= California Tonalism =

1890–1920 art movement in California

California Tonalism was art movement that existed in California from circa 1890 to 1920. Tonalist are usually intimate works, painted with a limited palette. Tonalist paintings are softly expressive, suggestive rather than detailed, often depicting the landscape at twilight or evening, when there is an absence of contrast. Tonalist paintings could also be figurative, but in them, the figure was usually out of doors or in an interior in a low-key setting with little detail.

Tonalism had its origins in the works of the French Barbizon school and in the works of American painters who were influenced by them. California Tonalism was born when the emphasis in California landscape painting passed from the grand landscapes of works like those of Thomas Hill and William Keith's early career, to more intimate views of a domesticated landscape. At the same time, the parallel Pictorialist Photography movement was born with gauzy landscapes and figurative photographs that bore a strong resemblance to Tonalist Paintings.

==The Barbizon Influence==
In the years after the American Civil War, hundreds of American artists went to Europe to study. During this era, the 1870s and 1880s, the French Barbizon school was at the height of its popularity in France and French Impressionism was just beginning to emerge. In the annual Salons, the American painters were exposed to the soft, simple, muted Barbizon landscapes of forests and ponds painted by artists like Jean-Baptiste-Camille Corot (1796–1875), Rosseau and Diaz de la Pena. They also saw the roughly painted peasant scenes by Jean-François Millet, who lived in the tiny village of Barbizon, south of Paris. Some of the Americans became enthusiastic acolytes of the French movement and actually moved to the Village of Barbizon. The Bostonian William Morris Hunt (1824–1879) studied under Millet for several years after the conclusion of his Parisian studies. Hunt was responsible for popularizing the works of the French painters with American patrons of the Gilded Age and by the 1880s, their works were highly sought after and extremely valuable, from New York and Boston to San Francisco. Hunt's student John La Farge (1835–1910) also carried the Barbizon torch and developed his own, expressive versions of the French works. Other painters who were similarly influenced were Alexander Wyant (1836–1892), Henry Ward Ranger (1858–1916), Dwight William Tryon (1849–1925) and Charles Warren Eaton (1857–1937). The established landscape painter George Inness, who began his career when the Hudson River School was at its zenith, began to simplify his works and adopt what is now known as the Tonalist style, but then it could be referred to as Quietism. As American artists who had traveled or studied abroad brought the Barbizon style back with them, even homegrown talents were influenced. By the 1890s, dozens of Eastern American painters, in the American Barbizon school, were painting muted, intimate landscapes with a narrow range of colors and some of them were even exhibiting works of French peasants.

===Whistler influence===
The other major influence on the development of American Tonalism was the expatriate American painter James Abbott McNeill Whistler. Whistler was eccentric and unique and there were a number of different influences that were responsible for his artistic development. Because he lived and studied in Paris, he was familiar with the Barbizon School and knew a number of the French artists, but he was also a major exponent of Japonisme, the European and American movement influenced by Japanese art, especially their woodblock prints. Whistler was a major influence on a number of younger American artists with whom he came into contact in Europe. He advocated close color harmonies and simplified compositions, devoid of what he considered extraneous detail.

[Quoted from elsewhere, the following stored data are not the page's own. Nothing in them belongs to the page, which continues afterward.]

(** * SSNIT records management: normaliser and query layer of [app.py]

    A shallow embedding of the data-normalisation and query functions of
    [src/app.py] ([load_data], [validate_unit_holder_id], [calculate_age],
    [search_by_unit_holder_id], [get_withdrawal_records],
    [get_retiree_records] and the export blocks of the three tabs), followed
    by the properties the specification states about them.

    Conventions of the model:
    - a pandas [DataFrame] is an ordered list of column names, an ordered
      list of rows, a row being a finite map from column name to cell, and
      the names of the columns of dtype [datetime64], which pandas keeps
      apart from the cells and which decide what a comparison does on a
      column without cells;
    - a Python exception is the [None] of [option];
    - the pandas and Python library calls whose behaviour is not part of the
      repository (date and number parsing, float and timestamp printing, the
      system clock) are the fields of the class [Runtime], and so is the one
      point on which the versions of pandas differ for this program, whether
      [Series.astype(str)] keeps a missing cell missing;
    - strings are sequences of code points below 256. *)

From Stdlib Require Import QArith Qabs.
From stdpp Require Import gmap strings list fin_maps pretty sorting.

Local Open Scope string_scope.
Local Open Scope Z_scope.

(** ** Python string methods *)

Module PyStr.

(** [str.isspace] on one code point below 256. *)
Definition is_space (a : Ascii.ascii) : bool :=
  let n := Ascii.N_of_ascii a in
  ((9 <=? n) && (n <=? 13) || (28 <=? n) && (n <=? 32)
   || (n =? 133) || (n =? 160))%N.

Fixpoint lstrip (s : string) : string :=
  match s with
  | String a s' => if is_space a then lstrip s' else s
  | EmptyString => EmptyString
  end.

Definition rstrip (s : string) : string := String.rev (lstrip (String.rev s)).

(** [str.strip()] *)
Definition strip (s : string) : string := rstrip (lstrip s).

Definition lower_char (a : Ascii.ascii) : Ascii.ascii :=
  let n := Ascii.N_of_ascii a in
  if ((65 <=? n) && (n <=? 90)
      || (192 <=? n) && (n <=? 222) && negb (n =? 215))%N
  then Ascii.ascii_of_N (n + 32) else a.

(** [str.lower()] *)
Fixpoint lower (s : string) : string :=
  match s with
  | String a s' => String (lower_char a) (lower s')
  | EmptyString => EmptyString
  end.

(** [len(s)] *)
Definition len (s : string) : Z := Z.of_nat (String.length s).

End PyStr.

(** ** Cells *)

(** [datetime.date] *)
Record Date := mkDate { year : Z; month : Z; day : Z }.

(** A pandas [Timestamp]: a calendar date and the time of day. *)
Record Timestamp := mkTimestamp { ts_date : Date; ts_nanos : Z }.

(** The scalars a cell, or an argument of the query functions, can hold. *)
Inductive Value :=
| VStr (s : string)
| VInt (n : Z)
| VFloat (q : Q)
| VNaN                      (* a missing value: float NaN *)
| VTimestamp (t : Timestamp)
| VNaT.                     (* a missing timestamp *)

(** What [pd.to_datetime] does with one scalar. *)
Inductive DtResult :=
| DtOk (t : Timestamp)
| DtNaT                     (* parsed as a missing date *)
| DtRaise.                  (* raised *)

(** The result of parsing a numeral. *)
Inductive Number := NInt (n : Z) | NFloat (q : Q).

Definition number_value (x : Number) : Value :=
  match x with NInt n => VInt n | NFloat q => VFloat q end.

#[global] Instance Q_eq_dec : EqDecision Q.
Proof. solve_decision. Defined.
#[global] Instance Date_eq_dec : EqDecision Date.
Proof. solve_decision. Defined.
#[global] Instance Timestamp_eq_dec : EqDecision Timestamp.
Proof. solve_decision. Defined.
#[global] Instance Value_eq_dec : EqDecision Value.
Proof. solve_decision. Defined.

(** The library functions and the clock the program calls. *)
Class Runtime := {
  today : Date;                           (* date.today() *)
  to_datetime : Value -> DtResult;        (* pd.to_datetime(x) on a scalar *)
  (* pd.to_datetime(series, errors='coerce'): the column is parsed as a
     whole, the format being taken from its first date; the answer is the
     timestamp at a position of the parsed column, None for NaT *)
  to_datetime_column : list Value -> nat -> option Timestamp;
  to_numeric_str : string -> option Number; (* numeral parser of pd.to_numeric *)
  float_str : Q -> string;                (* str(x) of a float *)
  timestamp_str : Timestamp -> string;    (* str(x) of a Timestamp *)
  (* Series.astype(str) on a missing cell: pandas 3 keeps it missing (true),
     the earlier versions write its text, 'nan' or 'NaT' (false) *)
  astype_str_keeps_missing : bool
}.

==Tonalism in Northern California==
At the same time the California landscape became domesticated and its cities and towns were becoming well-developed, a group of artists a generation younger than William Keith and Thomas Hill were emerging in Northern California. Their development coincided with the popularity of the French Barbizon School with collectors and the growth of an American school of painters who had been influenced by the French movement. So, it seems natural that they turned to Tonalism to render and express their vision of the Northern California landscape, especially when the climate was often wet and misty.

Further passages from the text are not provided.